Nous ne sommes plus en sécurité nulle part, les Français le ressentent et l’expriment. Un autre exemple terrible qui m’a beaucoup marqué : les médias et nos dirigeants sont restés pour la plupart silencieux à propos du meurtre ignoble du jeune Théo, assassiné par un Sénégalais multirécidiviste. On voit bien que cela ne les arrange pas, le deux poids deux mesures quand on compare au déplacement à l’hôpital de François Hollande pour dénoncer la prétendue violence policière envers cette fois un autre Théo.

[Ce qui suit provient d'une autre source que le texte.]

(** * fabric.js geometry core: affine matrices, object corners, pencil
      stroke capture, bounding boxes and the eraser brush.

    Shallow embedding of
      - util/misc/matrix.ts            (affine 2x3 matrix algebra),
      - util/misc/boundingBoxFromPoints.ts,
      - shapes/Object/ObjectOrigin.ts and ObjectGeometry.ts,
      - brushes/PencilBrush.ts,
      - mixins/eraser_brush.mixin.ts.

    JavaScript numbers are modelled as real numbers [R]: every arithmetic
    operation is exact, there is no rounding, no overflow and no NaN.
    A number is falsy exactly when it is [0].  [Math.sqrt], [Math.tan],
    [Math.atan2] are the functions of the Standard Library's [Reals]. *)

From Stdlib Require Import Reals Lra Lia List Bool Arith PeanoNat.
From Stdlib Require Import String Permutation.
Import ListNotations.

Open Scope R_scope.
Set Warnings "-register-all".

(** ** JavaScript number helpers *)

(** Truthiness of a number: [v ? a : b], [v && e], [v || e]. *)
Definition truthy (v : R) : bool :=
  if Req_dec_T v 0 then false else true.

(** [v || d] on numbers. *)
Definition or_else (v d : R) : R :=
  if truthy v then v else d.

(** [v && e]: the guarded entry of a matrix array is skipped when [v] is
    falsy. *)
Definition and_then {A : Type} (v : R) (e : A) : option A :=
  if truthy v then Some e else None.

(** [a >= b] as a boolean. *)
Definition Rgeb (a b : R) : bool :=
  if Rle_dec b a then true else false.

(** [a === b] on numbers. *)
Definition Reqb (a b : R) : bool :=
  if Req_dec_T a b then true else false.

(** [Math.pow(v, 2)]. *)
Definition pow2 (v : R) : R := v * v.

(** [Math.atan2(y, x)], by quadrant, as ECMAScript defines it on finite
    arguments (with [atan2(0, 0) = 0]). *)
Definition atan2 (y x : R) : R :=
  if Rlt_dec 0 x then atan (y / x)
  else if Rlt_dec x 0 then
    if Rle_dec 0 y then atan (y / x) + PI else atan (y / x) - PI
  else if Rlt_dec 0 y then PI / 2
  else if Rlt_dec y 0 then - (PI / 2)
  else 0.

(** Modelled from the spec: util/misc/radiansDegreesConversion.ts is not
    part of the sources; angles are in degrees at the public boundary and
    converted to radians internally. *)
Definition degreesToRadians (degrees : R) : R := degrees * (PI / 180).

(** Modelled from the spec: util/misc/radiansDegreesConversion.ts, the
    inverse conversion. *)
Definition radiansToDegrees (radians : R) : R := radians / (PI / 180).

(** ** Point *)

(** Modelled from the spec: Point.ts is not part of the sources; a point is
    an [(x, y)] pair that supports arithmetic, rotation, midpoint and
    transform-by-matrix. *)
Module Point.

Record t : Type := new { x : R; y : R }.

J’évoque ensuite le vaccin parce que, en tant que Français, nous regardons cela avec des sentiments mêlés. Nous pouvons d’abord être admiratifs de la capacité incroyable des scientifiques du monde entier à trouver un vaccin aussi rapidement : ils ont mis quelques mois à le trouver avant les phases de test, alors que nous étions habitués à attendre dix ans ! On peut d’ailleurs émettre certaines réserves, parce que nous l’avons produit sans recul ni expérimentation, mais cela ne retire rien à la prouesse médicale. Et nous sommes également humiliés, parce que la France reste, même si la formule est éculée, le pays de Pasteur et elle est le seul membre permanent du Conseil de sécurité de l’Onu à ne pas avoir produit son vaccin. Je l’ai vécu, je pèse le mot, comme une humiliation. C’est un fait qui marque notre déclassement, déjà signifié au début de l’épidémie par le manque de masques, de tests et de lits. J’avais alors parlé de tiers-mondisation de la France, je maintiens ce constat.

Enfin, l’opération Barkhane. Emmanuel Macron a annoncé le retrait des troupes et je pense qu’il a bien fait, parce que nous y étions enlisés, à la manière des Américains en Afghanistan. Ce genre d’expédition doit durer quelques jours ou quelques semaines, comme nous l’avions très bien fait dans les années 1970 à Kolwezi. Là, nous nous enlisons, nous nous faisons insulter, nos soldats se font traiter de néocolonialistes… C’est évidemment un scandale, mais c’est la conséquence de ce genre d’interventions militaires et nous ne pouvons accepter cela plus longtemps. Évidemment, nous n’en avons pas fini avec cette zone ni avec les conséquences néfastes de notre intervention en Libye, en 2011. Nous l’avions déjà payée très cher avec l’invasion migratoire de 2015 et continuons à en souffrir parce que la région est durablement déstabilisée.

Que vous inspirent les débats actuels sur la liberté à propos de la vaccination obligatoire et de la mise en place du passe sanitaire ?
Ce sujet de la liberté arrive bien tardivement dans le débat public. À mes yeux, la plus grande privation de liberté a été le confinement, ce que tous semblent avoir oublié. Je crois qu’on a alors imité un régime communiste totalitaire, la Chine, et que, si elle ne l’avait pas mis en place, personne ne l’aurait osé. Ce mimétisme montre d’ailleurs à quel point la Chine sera le grand pays du XXIe siècle : son influence ressemble en réalité à l’impact qu’ont eu les États-Unis sur l’Europe après la Première Guerre mondiale. Quelques esprits ont compris à l’époque – Paul Morand ou Robert Aron, par exemple – que les Américains seraient la grande puissance du siècle, parce qu’ils avaient la capacité de pénétrer les esprits et d’imposer leur vision du monde. J’espère me tromper, mais je crois que nous vivons la même chose avec la Chine. Les méthodes totalitaires qui nous sont imposées vont désormais être parées des atours du progrès. Je ne crois pas qu’être pisté en permanence par son téléphone, ou par un QR code soit un progrès pour les libertés.